Hi, All.
Who knows how Kafka will behave when changing time zones? We are soon switching from UTC +6 to UTC +5. Will simply changing the settings in NTP or Chrony resolve this issue? Perhaps someone has practical experience dealing with this?
I can’t think of any issues that you’ll need to worry about since Kafka generally deals in Unix epoch timestamps. As long as the system time is correct, then timestamps in headers and operations that rely on time like log cleaning will “just work”.
What specifically is switching time zones? Brokers? Clients? And what mechanism? Literally shut down servers in one time zone and boot up in another? Any time-based aggregations or other application-level issues that you need to worry about? What format are the timestamps in logs and do you need to tweak any log4j config (unlikely)?

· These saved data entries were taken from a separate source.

Lemma link_created h name : hash_ok h -> from_option (fun s => nonzero s /\ 0 < zlen s) True name ->
  ipfs_node_link_create ((.++ [0]) <$> name) h 32 = Ret (Some (mkNodeLink 32 (Some h) ((.++ [0]) <$> name) 0)).
Proof using Hm.
  intros [_ Hl] Hn. unfold ipfs_node_link_create, ipfs_node_link_new. rewrite !malloc_always, memrd_all by done. cbn [rbind].
  destruct name as [s|]; cbn [fmap option_fmap option_map name_present rbind from_option] in *; [|done].
  destruct Hn as [Hz Hs]. rewrite (strlen_nul s []) by done. cbn [rbind]. zbool.
  change (deref (Some ?x)) with x. rewrite (strlen_nul s []) by done. cbn [rbind]. rewrite malloc_always.
  by rewrite memrd_all by (rewrite zlen_app; reflexivity).
Qed.

(** the object of a piece before it is written: it has a hash, which is not saved *)
Definition piece_object (d : bytes) : UnixFS := mkUnixFS UNIXFS_FILE (zlen d) (Some d) (zlen d) [] (Some (sha256 d)) 32.

Lemma piece_encoded d : zlen d <= MAX_DATA_SIZE -> let size := ipfs_unixfs_protobuf_encode_size (piece_object d) in
  0 < size /\ exists rest, ipfs_unixfs_protobuf_encode (Some (piece_object d)) (fresh size) size =
    Ret ((1, zlen (unixfs_wire (piece_unixfs d))), unixfs_wire (piece_unixfs d) ++ rest).
Proof using.
  intros Hz size. unfold MAX_DATA_SIZE in Hz.
  assert (unixfs_fits (piece_object d)) as Hf by (apply (piece_unixfs_fits d); lia).
  pose proof (unixfs_size_ok _ Hf). pose proof (unixfs_wire_pos (piece_object d)). split; [unfold size; lia|].
  exact (unixfs_encoded _ Hf).
Qed.

Lemma import_child_ok d rest l links repo total : path_ok (path repo) -> zlen d <= MAX_DATA_SIZE -> sizes_ok (l ++ [zlen d]) ->
  import_child sha256 (unixfs_wire (piece_unixfs d) ++ rest) (zlen (unixfs_wire (piece_unixfs d))) (zlen d) (parent_at l links) repo total =
    Ret (true, parent_at (l ++ [zlen d]) (links ++ [piece_link sha256 d]), store_node (piece_node d) repo,
         u64 (total + stored_size sha256 (piece_node d)), stored_size sha256 (piece_node d)).
Proof using Hm Hd Hsha Hput.
  intros Hp Hd' Hl. unfold import_child, ipfs_hashtable_node_new_from_data, ipfs_hashtable_node_new. rewrite malloc_always.
  rewrite set_data_ok. cbn [rbind]. change (1 =? 0) with false. cbv iota.
  change (mkNode (zlen _) (Some _) (n_head_link node_blank) (n_encoded node_blank) (n_hash node_blank) (n_hash_size node_blank)) with (piece_node d).
  rewrite add_node_ok by (done || by apply piece_node_fits). cbn [rbind]. change (1 =? 0) with false. cbv iota.
  cbn [set_node_hash n_hash n_hash_size]. change (deref (Some ?x)) with x.
  pose proof (link_created (node_hash sha256 (piece_node d)) None (Hsha _) I) as E. cbn [fmap option_fmap option_map] in E.
  rewrite E. cbn [rbind]. clear E.
  change (default 0 (Some ?x)) with x.
  assert (node_append_link (parent_at l links) [set_link_t_size (stored_size sha256 (piece_node d))
    (mkNodeLink 32 (Some (node_hash sha256 (piece_node d))) None 0)] = parent_at l (links ++ [piece_link sha256 d])) as ->.
  { unfold node_append_link. by destruct l. }
  rewrite add_filesize_ok by done. cbn [rbind]. done.
Qed.

(** a chunk that is not the last one, or the last one of several *)
Lemma import_full_chunk c l links repo total bw : path_ok (path repo) -> MAX_DATA_SIZE <= zlen c -> sizes_ok (l ++ [MAX_DATA_SIZE]) ->
  let d := ztake MAX_DATA_SIZE c in
  exists total', ipfs_import_chunk sha256 c (parent_at l links) repo total bw =
    Ret (MAX_DATA_SIZE, zdrop MAX_DATA_SIZE c, parent_at (l ++ [MAX_DATA_SIZE]) (links ++ [piece_link sha256 d]),
         store_node (piece_node d) repo, total', stored_size sha256 (piece_node d)).
Proof using Hm Hd Hsha Hput.
  intros Hp Hc Hl d. assert (zlen d = MAX_DATA_SIZE) as Hz by (unfold d; apply zlen_take; unfold MAX_DATA_SIZE in *; lia).
  destruct (piece_encoded d ltac:(lia)) as (Hs & rest & Henc). eexists. unfold ipfs_import_chunk. fold d.
  rewrite memwr_ok by (rewrite zlen_fresh, Hz; unfold MAX_DATA_SIZE; lia). cbn [rbind]. unfold ipfs_unixfs_new. rewrite malloc_always.
  unfold ipfs_unixfs_add_data. rewrite !malloc_always, memrd_app by done. cbn [rbind]. change (1 =? 0) with false.
  change (mkUnixFS _ (zlen d) (Some d) _ _ (Some (sha256 d)) 32) with (piece_object d).
  rewrite (proj2 (Z.eqb_neq _ 0)) by lia. cbn [orb]. rewrite Henc. cbn [rbind]. change (1 =? 0) with false. cbv iota.
  rewrite Hz, Z.eqb_refl. pose proof (import_child_ok d rest l links repo total Hp ltac:(lia) ltac:(by rewrite Hz)) as E.
  rewrite Hz in E. rewrite E. cbn [rbind]. reflexivity.
Qed.

Definition store_nodes (ns : list HashtableNode) (repo : FSRepo D) : FSRepo D := foldl (fun r n => store_node n r) repo ns.

Lemma store_nodes_path ns repo : path (store_nodes ns repo) = path repo.
Proof using. revert repo. induction ns as [|n ns IH]; intros repo; [done|]. cbn [store_nodes foldl]. unfold store_nodes in IH. by rewrite IH. Qed.

Lemma piece_link_ok d : zlen d <= MAX_DATA_SIZE -> link_ok (piece_link sha256 d) /\ link_size (piece_link sha256 d) <= 65.
Proof using Hsha.
  intros Hz. pose proof (stored_size_range (piece_node d) (piece_node_fits d Hz)) as Hs. destruct (Hsha (node_wire (piece_node d))) as [Hb Hl].
  unfold INT_MAX in Hs. assert (link_size (piece_link sha256 d) = 43 + (if 0 <? stored_size sha256 (piece_node d) then 22 else 0)) as E by done.
  unfold link_ok. rewrite E. cbn [piece_link nl_hash_size nl_hash nl_name nl_t_size from_option]. unfold node_hash. change (deref (Some ?x)) with x.
  unfold INT_MAX. destruct (0 <? _); split_and!; (done || lia).
Qed.

Lemma pieces_node_fits ds : ds <> [] -> Forall (fun d => zlen d <= MAX_DATA_SIZE) ds -> sizes_ok (zlen <$> ds) -> zlen ds <= 2 ^ 23 ->
  node_fits (pieces_node sha256 ds).
Proof using Hsha.
  intros Hne Hds Hs Hz. pose proof (sizes_wire_length _ Hs) as Hw. rewrite zlen_fmap in Hw.
  assert (Hlinks : Forall link_ok (piece_link sha256 <$> ds)).
  { apply Forall_fmap. eapply Forall_impl; [exact Hds|]. intros d Hd'. apply (piece_link_ok d Hd'). }
  assert (0 <= links_size (piece_link sha256 <$> ds) <= 76 * zlen ds) as Hls.
  { clear Hne Hz Hs Hw Hlinks. induction Hds as [|d ds Hd' _ IH]; cbn [fmap list_fmap links_size foldr]; [done|].
    destruct (piece_link_ok d Hd') as [(_ & _ & _ & _ & Hp & _) Hle]. unfold links_size in IH. rewrite zlen_cons.
    replace (76 * (1 + zlen ds)) with (76 + 76 * zlen ds) by lia. lia. }
  assert (node_size (pieces_node sha256 ds) = links_size (piece_link sha256 <$> ds) + (11 + zlen (unixfs_wire (sizes_unixfs (zlen <$> ds))))) as E.
  { unfold node_size, pieces_node, data_node. cbn [n_head_link n_data_size]. by zbool. }
  split; [split_and!|]; rewrite ?E; unfold INT_MAX; (done || lia).
Qed.

(** the last chunk: the node of a file of one piece, or one more piece *)
Lemma import_last_single c repo total bw : path_ok (path repo) -> zlen c < MAX_DATA_SIZE ->
  ipfs_import_chunk sha256 c node_blank repo total bw =
    Ret (zlen c, [], set_node_hash (Some (node_hash sha256 (piece_node c))) 32 (piece_node c), store_node (piece_node c) repo, total,
         stored_size sha256 (piece_node c)).
Proof using Hm Hd Hsha Hput.
  intros Hp Hz. destruct (piece_encoded c ltac:(lia)) as (Hs & rest & Henc). unfold ipfs_import_chunk.
  rewrite ztake_all, zdrop_ge by lia. rewrite memwr_ok by (rewrite zlen_fresh; unfold MAX_DATA_SIZE in *; lia). cbn [rbind].
  unfold ipfs_unixfs_new. rewrite malloc_always. unfold ipfs_unixfs_add_data. rewrite !malloc_always, memrd_app by done. cbn [rbind].
  change (1 =? 0) with false. change (mkUnixFS _ (zlen c) (Some c) _ _ (Some (sha256 c)) 32) with (piece_object c).
  rewrite (proj2 (Z.eqb_neq _ 0)) by lia. cbn [orb]. rewrite Henc. cbn [rbind]. change (1 =? 0) with false. cbv iota.
  rewrite (proj2 (Z.eqb_neq (zlen c) _)) by lia. cbn [node_blank n_head_link]. rewrite set_data_ok. cbn [rbind].
  change (mkNode (zlen ?w) (Some ?w) _ _ _ _) with (data_node w []). fold (piece_node c).
  rewrite add_node_ok by (done || apply piece_node_fits; lia). cbn [rbind]. change (default ?b (Some ?x)) with x.
  pose proof (stored_size_range _ (piece_node_fits c ltac:(lia))). unfold INT_MAX in *. by rewrite Z.add_0_r, u64_small by lia.
Qed.

Lemma import_last_piece c ds repo total bw : path_ok (path repo) -> zlen c < MAX_DATA_SIZE -> ds <> [] ->
  Forall (fun d => zlen d <= MAX_DATA_SIZE) ds -> sizes_ok (zlen <$> (ds ++ [c])) -> zlen (ds ++ [c]) <= 2 ^ 23 ->
  let P := pieces_node sha256 (ds ++ [c]) in
  exists total', ipfs_import_chunk sha256 c (parent_at (zlen <$> ds) (piece_link sha256 <$> ds)) repo total bw =
    Ret (zlen c, [], set_node_hash (Some (node_hash sha256 P)) 32 P, store_node P (store_node (piece_node c) repo), total',
         stored_size sha256 P + stored_size sha256 (piece_node c)).
Proof using Hm Hd Hsha Hput.
  intros Hp Hz Hne Hds Hs Hn P. destruct (piece_encoded c ltac:(lia)) as (Hs' & rest & Henc). eexists. unfold ipfs_import_chunk.
  rewrite ztake_all, zdrop_ge by lia. rewrite memwr_ok by (rewrite zlen_fresh; unfold MAX_DATA_SIZE in *; lia). cbn [rbind].
  unfold ipfs_unixfs_new. rewrite malloc_always. unfold ipfs_unixfs_add_data. rewrite !malloc_always, memrd_app by done. cbn [rbind].
  change (1 =? 0) with false. change (mkUnixFS _ (zlen c) (Some c) _ _ (Some (sha256 c)) 32) with (piece_object c).
  rewrite (proj2 (Z.eqb_neq _ 0)) by lia. cbn [orb]. rewrite Henc. cbn [rbind]. change (1 =? 0) with false. cbv iota.
  rewrite (proj2 (Z.eqb_neq (zlen c) _)) by lia.
  assert (exists l ls, n_head_link (parent_at (zlen <$> ds) (piece_link sha256 <$> ds)) = l :: ls) as (l & ls & ->)
    by (destruct ds; [done|by eexists _, _]).
  rewrite fmap_app in Hs. rewrite import_child_ok by (done || lia). cbn [rbind].
  assert (parent_at ((zlen <$> ds) ++ [zlen c]) ((piece_link sha256 <$> ds) ++ [piece_link sha256 c]) = P) as ->.
  { unfold P, pieces_node. rewrite !fmap_app. destruct ds; [done|reflexivity]. }
  assert (node_fits P) as HP.
  { apply pieces_node_fits; [by destruct ds|apply Forall_app; split; [done|constructor; [lia|constructor]]|by rewrite fmap_app|done]. }
  rewrite add_node_ok by done. cbn [rbind]. change (default ?b (Some ?x)) with x.
  pose proof (stored_size_range _ (piece_node_fits c ltac:(lia))). pose proof (stored_size_range P HP). unfold INT_MAX in *.
  by rewrite (u64_small (stored_size sha256 P + _)) by lia.
Qed.

(** *** All chunks *)
Lemma short_piece (c : bytes) : zlen c / MAX_DATA_SIZE = 0 -> zlen c < MAX_DATA_SIZE.
Proof using. intros H%Z.div_small_iff; [|done]. zlen_facts. unfold MAX_DATA_SIZE in *. lia. Qed.

Lemma pieces_forall n c : Z.of_nat n = zlen c / MAX_DATA_SIZE -> Forall (fun d => zlen d <= MAX_DATA_SIZE) (pieces n c).
Proof using.
  revert c. induction n as [|n IH]; intros c Hn; cbn [pieces].
  - constructor; [|constructor]. pose proof (short_piece c). lia.
  - assert (MAX_DATA_SIZE <= zlen c) as Hle.
    { pose proof (Z.mul_div_le (zlen c) MAX_DATA_SIZE ltac:(done)). unfold MAX_DATA_SIZE in *. lia. }
    constructor; [rewrite zlen_take; unfold MAX_DATA_SIZE in *; lia|]. apply IH. rewrite zlen_drop by (unfold MAX_DATA_SIZE in *; lia).
    replace (zlen c) with ((zlen c - MAX_DATA_SIZE) + 1 * MAX_DATA_SIZE) in Hn by lia. rewrite Z.div_add in Hn by done. lia.
Qed.

Lemma pieces_concat n c : concat (pieces n c) = c.
Proof using. revert c. induction n as [|n IH]; intros c; cbn [pieces concat]; [apply app_nil_r|]. rewrite IH. apply ztake_zdrop. Qed.

Lemma pieces_length n c : length (pieces n c) = S n.
Proof using. revert c. induction n as [|n IH]; intros c; cbn [pieces length]; [done|]. by rewrite IH. Qed.

Lemma concat_zlen (ds : list bytes) : foldr Z.add 0 (zlen <$> ds) = zlen (concat ds).
Proof using. induction ds as [|d ds IH]; [done|]. cbn [fmap list_fmap foldr concat]. rewrite zlen_app. by f_equal. Qed.

Lemma pieces_sizes_ok (ds : list bytes) : Forall (fun d => zlen d <= MAX_DATA_SIZE) ds -> zlen (concat ds) < 2 ^ 40 -> zlen ds <= 2 ^ 23 -> sizes_ok (zlen <$> ds).
Proof using.
  intros Hds Hc Hz. split_and!; [|rewrite concat_zlen; lia|rewrite zlen_fmap; lia].
  apply Forall_fmap. eapply Forall_impl; [exact Hds|]. intros d Hd'. cbv beta in Hd'. unfold compose, MAX_DATA_SIZE in *. zlen_facts. lia.
Qed.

I’d recommend a little sanity check program in the new time zone to make sure it’s done properly. Copy this into PrintTime.java
and run javac PrintTime.java && java PrintTime
and make sure the output looks right (e.g., compare to epochconverter.com):
import java.time.Instant;
public class PrintTime {
public static void main(final String[] args) {
System.out.println("System.currentTimeMillis(): " + System.currentTimeMillis());
System.out.println("Instant.now().toEpochMilli(): " + Instant.now().toEpochMilli());
}
}
Hi @dtroiano. Thank you for your response. This is not the usual annual time zone change, but an entire part of the country changing time from UTC +6 to +5. Brokers, clients all system will change time zone. Producers write to the topic in local time UTC +6. Timestamps in log in local format.